Intervistato in gennaio da Economy, anche Innocenzo Cipolletta, il presidente del Sole 24 Ore assai vicino a Montezemolo, aveva confermato: «Le sue ambizioni politiche? Semplicemente non esistono». Ma aveva subito aggiunto, con un pizzico di veleno: «La carenza di leadership in Italia provoca anche questo tipo di voci». Come a dire: rispetto a questa classe politica, il presidente della Confindustria potrebbe solo fare di meglio.
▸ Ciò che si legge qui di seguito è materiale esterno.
Lemma js_emits_only_ret {A} (a : A) : js_emits_only (js_ret a).
Proof. intros s. constructor. Qed.
Lemma js_emits_only_state : js_emits_only js_state.
Proof. intros s. constructor. Qed.
Lemma js_emits_only_modify f : js_emits_only (js_modify f).
Proof. intros s. constructor. Qed.
Lemma js_emits_only_throw {A} er : js_emits_only (@js_throw S Ev Er A er).
Proof. intros s. constructor. Qed.
Lemma js_emits_only_await {A} (p : result Er A) : js_emits_only (js_await p).
Proof. destruct p; [apply js_emits_only_ret|apply js_emits_only_throw]. Qed.
Lemma js_emits_only_emit e : Q e -> js_emits_only (js_emit e).
Proof. intros He s. by constructor. Qed.
End emits_only.

(** Reduce [js_preserves P m] for a handler [m] to the updates it makes:
    what is left are goals [forall s, P s -> P (f s)], one per
    [js_modify f]. *)
Ltac js_preserve :=
  unfold mbind, mret, js_mbind, js_mret;
  repeat first
    [ assumption
    | apply js_preserves_bind; [|intros ?]
    | apply js_preserves_catch; [|intros ?]
    | apply js_preserves_ret | apply js_preserves_state | apply js_preserves_emit
    | apply js_preserves_throw | apply js_preserves_await
    | apply js_preserves_modify
    | progress case_match ].

(** Reduce [js_emits_only Q m] to [Q e] for the effects [e] it emits. *)
Ltac js_emits :=
  unfold mbind, mret, js_mbind, js_mret;
  repeat first
    [ assumption
    | apply js_emits_only_bind; [|intros ?]
    | apply js_emits_only_catch; [|intros ?]
    | apply js_emits_only_ret | apply js_emits_only_state | apply js_emits_only_modify
    | apply js_emits_only_throw | apply js_emits_only_await
    | apply js_emits_only_emit
    | progress case_match ].

(** ** JavaScript objects used as dictionaries *)

(** [o[k]] on a plain object read from JSON: the first binding of [k], or
    [undefined]. *)
Fixpoint js_prop {V} (k : string) (o : list (string * V)) : option V :=
  match o with
  | [] => None
  | (k', v) :: o' => if String.eqb k k' then Some v else js_prop k o'
  end.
In febbraio era stato invece Paolo Panerai, direttore ed editore di Milano Finanza, a presentarsi come esegeta (sia pure dichiaratamente non autorizzato) del Montezemolo-pensiero: «Non scenderà in politica, almeno in quella partitica e parlamentare, almeno per il prossimo turno elettorale». Poche righe dopo, Diego Della Valle, l’imprenditore notoriamente vicino a Montezemolo, veniva dipinto come parte di «un disegno coordinato» che avrebbe consentito «ai due amici (cioè Montezemolo e Della Valle, ndr) di prepararsi alla presa del potere politico».
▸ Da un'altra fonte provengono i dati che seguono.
(* ===== verification/JsSort.v ===== *)
(** * [Array.prototype.sort] with a numeric comparator

    Both message lists sort with [(a, b) => key a - key b].  Since ES2019
    [Array.prototype.sort] is stable, and for a comparator that is a
    consistent total preorder the sorted result is then determined: it is
    the permutation of the input that is ordered by the key and keeps the
    input order among elements with equal keys.  [sort_by] computes it by
    stable insertion; [sort_by_spec_unique] shows that every function with
    these three properties (a conforming engine's sort) agrees with it. *)

From Stdlib Require Import ZArith Lia Sorted Permutation.
From stdpp Require Import base list.
From S2P Require Import Prelude.

Section sort_by.
Context {A : Type} (key : A -> Z).

(** Ordered by the comparator [key a - key b <= 0]. *)
Definition key_le (a b : A) : Prop := (key a <= key b)%Z.

#[export] Instance key_le_trans : Transitive key_le.
Proof. unfold key_le. intros ???; lia. Qed.

(** [x] comes before the elements of [l] in the input, so it is put in
    front of the first element whose key is not smaller. *)
Fixpoint insert_by (x : A) (l : list A) : list A :=
  match l with
  | [] => [x]
  | y :: l' => if Z.leb (key x) (key y) then x :: y :: l' else y :: insert_by x l'
  end.

Fixpoint sort_by (l : list A) : list A :=
  match l with
  | [] => []
  | x :: l' => insert_by x (sort_by l')
  end.

(** The elements with key [k], in order. *)
Definition key_class (k : Z) (l : list A) : list A := filter (fun x => key x = k) l.

(** ** Lemmas on [insert_by] *)

Lemma insert_by_perm x l : insert_by x l ≡ₚ x :: l.
Proof.
  induction l as [|y l IH]; simpl; [done|].
  destruct (Z.leb_spec (key x) (key y)); [done|].
  rewrite IH. apply perm_swap.
Qed.

Lemma insert_by_sorted x l : Sorted key_le l -> Sorted key_le (insert_by x l).
Proof.
  induction 1 as [|y l Hs IH Hhd]; simpl; [by repeat constructor|].
  destruct (Z.leb_spec (key x) (key y)) as [Hle|Hlt].
  { by repeat constructor. }
  constructor; [done|]. destruct l as [|z l]; simpl.
  { constructor. unfold key_le. lia. }
  invc Hhd. destruct (Z.leb_spec (key x) (key z)); constructor; unfold key_le in *; lia.
Qed.

Lemma key_class_insert_by k x l :
  Sorted key_le l ->
  key_class k (insert_by x l) = key_class k (x :: l).
Proof.
  unfold key_class. intros Hs. induction l as [|y l IH]; simpl; [done|].
  destruct (Z.leb_spec (key x) (key y)) as [Hle|Hlt]; [done|].
  pose proof (Sorted_head_le key_le y l Hs) as Hf.
  rewrite filter_cons, IH by (by invc Hs).
  rewrite !filter_cons.
  destruct (decide (key x = k)), (decide (key y = k)); try done; lia.
Qed.

(** ** The three properties of a stable sort *)

Lemma sort_by_perm l : sort_by l ≡ₚ l.
Proof.
  induction l as [|x l IH]; simpl; [done|]. by rewrite insert_by_perm, IH.
Qed.

Lemma sort_by_sorted l : Sorted key_le (sort_by l).
Proof. induction l; simpl; [constructor|]. by apply insert_by_sorted. Qed.

Lemma sort_by_stable k l : key_class k (sort_by l) = key_class k l.
Proof.
  induction l as [|x l IH]; simpl; [done|].
  rewrite key_class_insert_by by apply sort_by_sorted.
  unfold key_class in *. rewrite !filter_cons, IH. done.
Qed.

(** ** Uniqueness *)

(** Two lists ordered by the key that have the same elements of each key,
    in the same order, are equal. *)
Lemma sorted_key_classes_eq l1 l2 :
  Sorted key_le l1 -> Sorted key_le l2 ->
  (forall k, key_class k l1 = key_class k l2) -> l1 = l2.
Proof.
  revert l2. induction l1 as [|x l1 IH]; intros [|y l2] Hs1 Hs2 Hk.
  - done.
  - specialize (Hk (key y)). unfold key_class in Hk.
    rewrite filter_cons_True in Hk by done. done.
  - specialize (Hk (key x)). unfold key_class in Hk.
    rewrite filter_cons_True in Hk by done. done.
  - pose proof (Sorted_head_le key_le x l1 Hs1) as Hf1.
    pose proof (Sorted_head_le key_le y l2 Hs2) as Hf2.
    assert (Hx : x ∈ y :: l2).
    { assert (x ∈ key_class (key x) (x :: l1)) as Hin.
      { unfold key_class. rewrite filter_cons_True by done. left. }
      rewrite Hk in Hin. by apply list_elem_of_filter in Hin as [_ ?]. }
    assert (Hy : y ∈ x :: l1).
    { assert (y ∈ key_class (key y) (y :: l2)) as Hin.
      { unfold key_class. rewrite filter_cons_True by done. left. }
      rewrite <-Hk in Hin. by apply list_elem_of_filter in Hin as [_ ?]. }
    assert (Hxy : key x = key y).
    { apply elem_of_cons in Hx as [->|Hx]; [done|].
      apply elem_of_cons in Hy as [->|Hy]; [done|].
      rewrite Forall_forall in Hf1, Hf2.
      specialize (Hf1 _ Hy). specialize (Hf2 _ Hx). unfold key_le in *. lia. }
    pose proof (Hk (key x)) as Hkx. unfold key_class in Hkx.
    rewrite !filter_cons_True in Hkx by done. injection Hkx as <- Hkx.
    f_equal. apply IH; [by invc Hs1|by invc Hs2|].
    intros k. specialize (Hk k). unfold key_class in *.
    rewrite !filter_cons in Hk. by case_decide; [injection Hk|].
Qed.

(** A sort function meets the ECMAScript contract when its result is a
    permutation of its input, ordered by the comparator, and stable. *)
Definition stable_sort_spec (sort : list A -> list A) : Prop :=
  forall l, sort l ≡ₚ l /\ Sorted key_le (sort l) /\
            forall k, key_class k (sort l) = key_class k l.

Lemma sort_by_meets_spec : stable_sort_spec sort_by.
Proof.
  intros l. split; [apply sort_by_perm|].
  split; [apply sort_by_sorted|]. intros k. apply sort_by_stable.
Qed.

(** [sort_by] is the sort of every conforming engine: any function
    whose results are permutations of its inputs, ordered by the comparator
    and stable, computes the same list as [sort_by]. *)
Theorem sort_by_spec_unique sort l : stable_sort_spec sort -> sort l = sort_by l.
Proof.
  intros Hspec. destruct (Hspec l) as (_ & Hs & Hk).
  apply sorted_key_classes_eq; [done|apply sort_by_sorted|].
  intros k. by rewrite Hk, sort_by_stable.
Qed.

(** Sorting a list that is already in order returns it unchanged. *)
Lemma sort_by_sorted_id l : Sorted key_le l -> sort_by l = l.
Proof.
  intros Hs. symmetry. apply sorted_key_classes_eq; [done|apply sort_by_sorted|].
  intros k. by rewrite sort_by_stable.
Qed.

Lemma sort_by_idempotent l : sort_by (sort_by l) = sort_by l.
Proof. apply sort_by_sorted_id, sort_by_sorted. Qed.

Lemma sort_by_length l : length (sort_by l) = length l.
Proof. apply Permutation_length, sort_by_perm. Qed.

Lemma elem_of_sort_by x l : x ∈ sort_by l <-> x ∈ l.
Proof. by rewrite sort_by_perm. Qed.
End sort_by.

Lemma sort_by_spec_unique_witness :
  sort_by (fun z : Z => z) [3; 1; 2]%Z = sort_by (fun z : Z => z) [3; 1; 2]%Z.
Proof.
  apply (sort_by_spec_unique (fun z : Z => z) (sort_by (fun z : Z => z))).
  apply sort_by_meets_spec.
Defined.

#[export] Hint Resolve sort_by_sorted sort_by_perm : chat.
#[export] Hint Rewrite @sort_by_length @elem_of_sort_by @sort_by_stable : chat.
PROSPETTIVA A MEDIO TERMINE
Presa del potere: un’espressione un po’ cruda, forse. Ma efficace. Così, oggi, sembra assumere un altro tono la voce impostata del presidente di Confindustria, le mani strette ai bordi del palchetto dell’assemblea: «Per ricostruire l’Italia ci vuole una guida politica e istituzionale, una classe politica con competenze elevate… E non intendo solo i partiti, ma anche istituzioni, associazioni, imprese e tutti coloro che non limitano il proprio agire al conseguimento di una pur legittima soddisfazione personale».
Sabato 4 giugno, Montezemolo è atteso a Santa Margherita Ligure. Il suo intervento riguarderà un tema complesso: «Generazioni, sviluppo, imprese familiari, crisi, mutazioni e futuro di un modello di successo». Sarà un’altra occasione per parlare di sé. E, forse, anche di quello che vuole fare veramente.